Task to complete
Return the data below exactly, but only from the line containing "true) pods ∧" through the line containing "rewrite (removeRole_filter RoleWriter", with both of those lines included.

***

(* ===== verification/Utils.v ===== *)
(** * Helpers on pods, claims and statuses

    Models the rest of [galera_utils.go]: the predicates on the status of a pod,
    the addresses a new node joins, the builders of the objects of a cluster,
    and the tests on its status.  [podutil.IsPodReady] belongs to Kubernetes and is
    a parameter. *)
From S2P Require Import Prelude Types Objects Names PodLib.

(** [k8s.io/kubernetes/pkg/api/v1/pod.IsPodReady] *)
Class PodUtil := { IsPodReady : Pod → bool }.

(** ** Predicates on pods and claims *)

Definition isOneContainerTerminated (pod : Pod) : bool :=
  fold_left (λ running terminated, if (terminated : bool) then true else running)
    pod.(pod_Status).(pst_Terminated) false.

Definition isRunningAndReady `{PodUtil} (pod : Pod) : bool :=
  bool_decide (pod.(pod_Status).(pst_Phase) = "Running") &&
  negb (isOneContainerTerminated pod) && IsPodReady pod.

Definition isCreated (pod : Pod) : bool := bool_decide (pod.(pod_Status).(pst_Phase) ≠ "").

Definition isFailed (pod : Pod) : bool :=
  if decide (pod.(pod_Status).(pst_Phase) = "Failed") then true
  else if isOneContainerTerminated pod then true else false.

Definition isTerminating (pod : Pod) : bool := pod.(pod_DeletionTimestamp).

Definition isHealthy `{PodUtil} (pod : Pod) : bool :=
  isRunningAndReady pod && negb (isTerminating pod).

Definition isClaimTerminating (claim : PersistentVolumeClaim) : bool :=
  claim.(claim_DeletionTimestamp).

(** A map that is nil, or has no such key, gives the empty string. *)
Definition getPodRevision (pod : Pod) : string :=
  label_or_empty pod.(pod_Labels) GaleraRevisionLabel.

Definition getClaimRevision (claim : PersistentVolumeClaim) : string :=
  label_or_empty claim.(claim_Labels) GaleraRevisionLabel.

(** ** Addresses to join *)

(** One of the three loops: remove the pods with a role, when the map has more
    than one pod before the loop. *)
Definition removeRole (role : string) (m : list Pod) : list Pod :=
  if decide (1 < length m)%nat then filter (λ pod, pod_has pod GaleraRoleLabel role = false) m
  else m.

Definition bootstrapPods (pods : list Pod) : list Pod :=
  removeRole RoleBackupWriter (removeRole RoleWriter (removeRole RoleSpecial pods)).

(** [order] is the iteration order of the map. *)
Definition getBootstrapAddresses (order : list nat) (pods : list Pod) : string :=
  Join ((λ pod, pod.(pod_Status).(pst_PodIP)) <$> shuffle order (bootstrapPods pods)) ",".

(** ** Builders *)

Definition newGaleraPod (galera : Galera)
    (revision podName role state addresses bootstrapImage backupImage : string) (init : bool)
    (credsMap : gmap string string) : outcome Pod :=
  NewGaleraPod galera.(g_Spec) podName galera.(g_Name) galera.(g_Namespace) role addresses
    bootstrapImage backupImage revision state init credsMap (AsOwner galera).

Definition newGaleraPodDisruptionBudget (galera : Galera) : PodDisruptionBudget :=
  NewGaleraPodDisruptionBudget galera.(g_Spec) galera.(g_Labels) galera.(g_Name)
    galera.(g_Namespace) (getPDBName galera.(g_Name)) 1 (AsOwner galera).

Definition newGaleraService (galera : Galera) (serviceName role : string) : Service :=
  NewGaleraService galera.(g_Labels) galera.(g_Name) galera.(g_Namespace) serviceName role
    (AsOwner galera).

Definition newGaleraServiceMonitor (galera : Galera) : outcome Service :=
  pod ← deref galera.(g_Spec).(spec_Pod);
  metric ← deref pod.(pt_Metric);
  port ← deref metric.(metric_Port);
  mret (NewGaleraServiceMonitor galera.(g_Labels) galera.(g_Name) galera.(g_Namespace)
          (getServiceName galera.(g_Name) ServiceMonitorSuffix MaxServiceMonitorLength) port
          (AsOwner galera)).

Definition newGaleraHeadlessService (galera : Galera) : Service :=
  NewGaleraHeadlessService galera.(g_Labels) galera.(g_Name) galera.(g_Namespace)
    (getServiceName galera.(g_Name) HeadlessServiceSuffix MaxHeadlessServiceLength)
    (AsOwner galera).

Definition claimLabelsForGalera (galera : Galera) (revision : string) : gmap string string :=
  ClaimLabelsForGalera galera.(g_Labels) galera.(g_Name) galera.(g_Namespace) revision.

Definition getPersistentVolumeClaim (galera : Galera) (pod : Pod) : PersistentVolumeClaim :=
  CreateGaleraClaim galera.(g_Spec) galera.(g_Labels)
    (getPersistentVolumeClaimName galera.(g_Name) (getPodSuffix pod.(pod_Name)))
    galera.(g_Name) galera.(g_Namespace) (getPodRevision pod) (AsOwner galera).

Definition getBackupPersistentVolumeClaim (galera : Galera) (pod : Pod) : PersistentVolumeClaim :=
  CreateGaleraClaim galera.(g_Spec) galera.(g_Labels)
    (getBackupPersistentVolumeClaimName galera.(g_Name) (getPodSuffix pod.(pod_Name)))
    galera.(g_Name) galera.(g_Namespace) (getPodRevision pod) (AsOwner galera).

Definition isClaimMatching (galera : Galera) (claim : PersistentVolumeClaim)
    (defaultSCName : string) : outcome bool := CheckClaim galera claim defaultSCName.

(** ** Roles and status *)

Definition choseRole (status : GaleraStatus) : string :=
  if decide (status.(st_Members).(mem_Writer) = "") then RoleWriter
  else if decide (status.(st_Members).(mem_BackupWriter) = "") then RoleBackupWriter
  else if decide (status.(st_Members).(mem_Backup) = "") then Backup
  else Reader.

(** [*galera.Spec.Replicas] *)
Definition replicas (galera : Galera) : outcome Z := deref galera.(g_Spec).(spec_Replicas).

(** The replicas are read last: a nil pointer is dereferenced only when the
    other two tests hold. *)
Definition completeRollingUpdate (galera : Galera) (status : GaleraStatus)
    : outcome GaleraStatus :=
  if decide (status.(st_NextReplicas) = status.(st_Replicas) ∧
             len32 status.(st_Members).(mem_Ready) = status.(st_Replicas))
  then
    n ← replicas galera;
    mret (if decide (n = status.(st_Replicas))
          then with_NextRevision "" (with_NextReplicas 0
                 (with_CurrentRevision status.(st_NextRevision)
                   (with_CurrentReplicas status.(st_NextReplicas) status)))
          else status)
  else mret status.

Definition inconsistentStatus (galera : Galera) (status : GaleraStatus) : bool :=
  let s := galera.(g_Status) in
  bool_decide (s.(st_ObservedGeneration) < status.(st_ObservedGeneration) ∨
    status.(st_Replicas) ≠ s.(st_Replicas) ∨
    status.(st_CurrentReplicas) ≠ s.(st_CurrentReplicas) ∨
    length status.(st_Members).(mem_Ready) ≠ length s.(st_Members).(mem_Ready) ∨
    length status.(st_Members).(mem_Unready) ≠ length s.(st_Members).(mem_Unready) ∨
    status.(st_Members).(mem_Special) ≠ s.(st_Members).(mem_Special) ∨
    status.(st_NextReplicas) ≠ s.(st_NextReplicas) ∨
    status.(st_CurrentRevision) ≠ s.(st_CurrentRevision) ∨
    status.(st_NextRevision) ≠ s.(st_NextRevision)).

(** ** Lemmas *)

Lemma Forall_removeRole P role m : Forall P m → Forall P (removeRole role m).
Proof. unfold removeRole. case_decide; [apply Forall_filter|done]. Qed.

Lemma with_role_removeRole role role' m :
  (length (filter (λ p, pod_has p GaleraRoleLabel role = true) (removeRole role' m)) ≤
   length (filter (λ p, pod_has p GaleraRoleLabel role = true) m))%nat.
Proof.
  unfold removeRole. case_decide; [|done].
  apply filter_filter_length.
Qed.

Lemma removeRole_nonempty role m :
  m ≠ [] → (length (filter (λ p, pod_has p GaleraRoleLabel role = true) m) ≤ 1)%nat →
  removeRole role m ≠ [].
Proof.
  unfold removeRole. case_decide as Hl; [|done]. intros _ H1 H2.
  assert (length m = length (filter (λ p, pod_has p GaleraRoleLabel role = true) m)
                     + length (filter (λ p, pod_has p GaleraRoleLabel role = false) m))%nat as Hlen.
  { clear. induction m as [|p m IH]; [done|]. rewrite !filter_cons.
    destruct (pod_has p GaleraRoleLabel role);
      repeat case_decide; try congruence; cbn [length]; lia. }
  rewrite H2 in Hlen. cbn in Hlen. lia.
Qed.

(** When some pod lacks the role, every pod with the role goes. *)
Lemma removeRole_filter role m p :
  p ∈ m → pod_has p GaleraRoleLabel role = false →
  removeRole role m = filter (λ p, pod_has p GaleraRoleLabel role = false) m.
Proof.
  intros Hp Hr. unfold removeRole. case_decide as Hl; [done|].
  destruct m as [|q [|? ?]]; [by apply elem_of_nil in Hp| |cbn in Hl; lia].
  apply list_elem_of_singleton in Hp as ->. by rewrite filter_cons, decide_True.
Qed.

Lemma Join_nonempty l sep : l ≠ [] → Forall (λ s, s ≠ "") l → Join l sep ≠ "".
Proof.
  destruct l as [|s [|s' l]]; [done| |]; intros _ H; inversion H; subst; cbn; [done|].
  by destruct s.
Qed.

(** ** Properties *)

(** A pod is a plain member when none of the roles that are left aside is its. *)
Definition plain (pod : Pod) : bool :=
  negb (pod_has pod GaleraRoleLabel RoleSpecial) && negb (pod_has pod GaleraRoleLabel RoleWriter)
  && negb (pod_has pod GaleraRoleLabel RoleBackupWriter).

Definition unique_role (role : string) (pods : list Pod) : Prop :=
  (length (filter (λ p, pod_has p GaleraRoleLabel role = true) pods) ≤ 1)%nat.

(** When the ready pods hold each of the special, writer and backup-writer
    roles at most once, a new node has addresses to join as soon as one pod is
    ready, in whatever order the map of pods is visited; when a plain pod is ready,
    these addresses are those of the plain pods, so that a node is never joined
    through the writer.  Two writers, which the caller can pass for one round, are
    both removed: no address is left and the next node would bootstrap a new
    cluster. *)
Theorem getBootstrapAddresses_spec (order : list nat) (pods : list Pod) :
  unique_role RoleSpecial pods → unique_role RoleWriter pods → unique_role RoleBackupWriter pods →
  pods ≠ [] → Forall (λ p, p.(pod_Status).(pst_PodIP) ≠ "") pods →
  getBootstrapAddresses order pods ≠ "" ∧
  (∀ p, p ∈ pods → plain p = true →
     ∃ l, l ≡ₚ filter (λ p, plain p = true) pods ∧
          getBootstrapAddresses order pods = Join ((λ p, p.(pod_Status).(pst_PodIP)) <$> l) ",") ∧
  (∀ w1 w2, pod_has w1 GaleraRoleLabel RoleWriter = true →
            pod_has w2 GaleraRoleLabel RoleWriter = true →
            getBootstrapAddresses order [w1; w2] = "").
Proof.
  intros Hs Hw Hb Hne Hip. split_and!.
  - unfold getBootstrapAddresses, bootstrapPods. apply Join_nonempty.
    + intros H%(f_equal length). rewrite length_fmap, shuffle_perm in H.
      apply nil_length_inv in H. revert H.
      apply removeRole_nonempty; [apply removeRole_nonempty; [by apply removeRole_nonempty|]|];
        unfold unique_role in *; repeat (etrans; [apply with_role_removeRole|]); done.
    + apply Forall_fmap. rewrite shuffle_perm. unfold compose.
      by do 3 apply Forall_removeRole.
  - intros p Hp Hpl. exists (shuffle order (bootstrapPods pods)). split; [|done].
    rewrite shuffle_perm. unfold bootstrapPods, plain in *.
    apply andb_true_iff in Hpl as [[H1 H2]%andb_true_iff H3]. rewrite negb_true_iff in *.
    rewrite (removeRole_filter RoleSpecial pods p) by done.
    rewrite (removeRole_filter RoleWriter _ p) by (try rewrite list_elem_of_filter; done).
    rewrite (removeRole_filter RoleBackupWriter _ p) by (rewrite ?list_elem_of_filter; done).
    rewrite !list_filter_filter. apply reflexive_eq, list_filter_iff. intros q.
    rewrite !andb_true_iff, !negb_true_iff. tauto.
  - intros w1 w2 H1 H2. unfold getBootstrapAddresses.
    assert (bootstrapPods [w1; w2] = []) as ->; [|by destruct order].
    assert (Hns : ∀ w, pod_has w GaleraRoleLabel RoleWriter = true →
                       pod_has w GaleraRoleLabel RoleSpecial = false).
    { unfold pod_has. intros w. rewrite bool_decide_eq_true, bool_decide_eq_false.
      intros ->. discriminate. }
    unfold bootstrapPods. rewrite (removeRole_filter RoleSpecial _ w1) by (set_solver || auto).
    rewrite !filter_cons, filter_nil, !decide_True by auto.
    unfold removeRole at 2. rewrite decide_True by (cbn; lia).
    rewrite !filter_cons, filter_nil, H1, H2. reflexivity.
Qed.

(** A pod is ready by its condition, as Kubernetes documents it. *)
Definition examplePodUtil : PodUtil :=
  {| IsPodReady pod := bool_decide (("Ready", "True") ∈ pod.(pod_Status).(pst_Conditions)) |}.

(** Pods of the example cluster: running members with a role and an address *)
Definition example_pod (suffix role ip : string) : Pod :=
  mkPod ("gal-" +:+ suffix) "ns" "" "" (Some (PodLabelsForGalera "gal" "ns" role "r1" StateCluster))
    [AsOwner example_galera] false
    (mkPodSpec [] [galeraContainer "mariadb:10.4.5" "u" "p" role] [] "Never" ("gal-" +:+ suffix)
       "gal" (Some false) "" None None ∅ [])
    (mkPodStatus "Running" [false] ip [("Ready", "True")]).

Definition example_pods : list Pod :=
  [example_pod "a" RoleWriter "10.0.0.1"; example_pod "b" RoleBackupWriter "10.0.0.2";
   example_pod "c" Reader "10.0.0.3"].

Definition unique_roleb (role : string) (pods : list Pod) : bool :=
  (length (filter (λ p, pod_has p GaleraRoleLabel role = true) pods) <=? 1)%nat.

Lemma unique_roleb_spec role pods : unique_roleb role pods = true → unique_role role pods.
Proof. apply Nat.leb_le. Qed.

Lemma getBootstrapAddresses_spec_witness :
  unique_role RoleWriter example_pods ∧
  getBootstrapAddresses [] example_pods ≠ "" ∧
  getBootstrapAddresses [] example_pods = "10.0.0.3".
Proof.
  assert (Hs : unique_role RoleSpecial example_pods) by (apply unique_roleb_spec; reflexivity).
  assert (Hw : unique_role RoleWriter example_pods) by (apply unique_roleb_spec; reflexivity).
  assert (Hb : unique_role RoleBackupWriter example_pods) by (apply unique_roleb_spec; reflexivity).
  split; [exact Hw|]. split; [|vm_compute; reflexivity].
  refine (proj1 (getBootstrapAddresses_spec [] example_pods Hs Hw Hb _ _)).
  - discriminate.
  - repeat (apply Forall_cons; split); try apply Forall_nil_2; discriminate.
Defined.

***

Final answer
     ∃ l, l ≡ₚ filter (λ p, plain p = true) pods ∧
          getBootstrapAddresses order pods = Join ((λ p, p.(pod_Status).(pst_PodIP)) <$> l) ",") ∧
  (∀ w1 w2, pod_has w1 GaleraRoleLabel RoleWriter = true →
            pod_has w2 GaleraRoleLabel RoleWriter = true →
            getBootstrapAddresses order [w1; w2] = "").
Proof.
  intros Hs Hw Hb Hne Hip. split_and!.
  - unfold getBootstrapAddresses, bootstrapPods. apply Join_nonempty.
    + intros H%(f_equal length). rewrite length_fmap, shuffle_perm in H.
      apply nil_length_inv in H. revert H.
      apply removeRole_nonempty; [apply removeRole_nonempty; [by apply removeRole_nonempty|]|];
        unfold unique_role in *; repeat (etrans; [apply with_role_removeRole|]); done.
    + apply Forall_fmap. rewrite shuffle_perm. unfold compose.
      by do 3 apply Forall_removeRole.
  - intros p Hp Hpl. exists (shuffle order (bootstrapPods pods)). split; [|done].
    rewrite shuffle_perm. unfold bootstrapPods, plain in *.
    apply andb_true_iff in Hpl as [[H1 H2]%andb_true_iff H3]. rewrite negb_true_iff in *.
    rewrite (removeRole_filter RoleSpecial pods p) by done.
    rewrite (removeRole_filter RoleWriter _ p) by (try rewrite list_elem_of_filter; done).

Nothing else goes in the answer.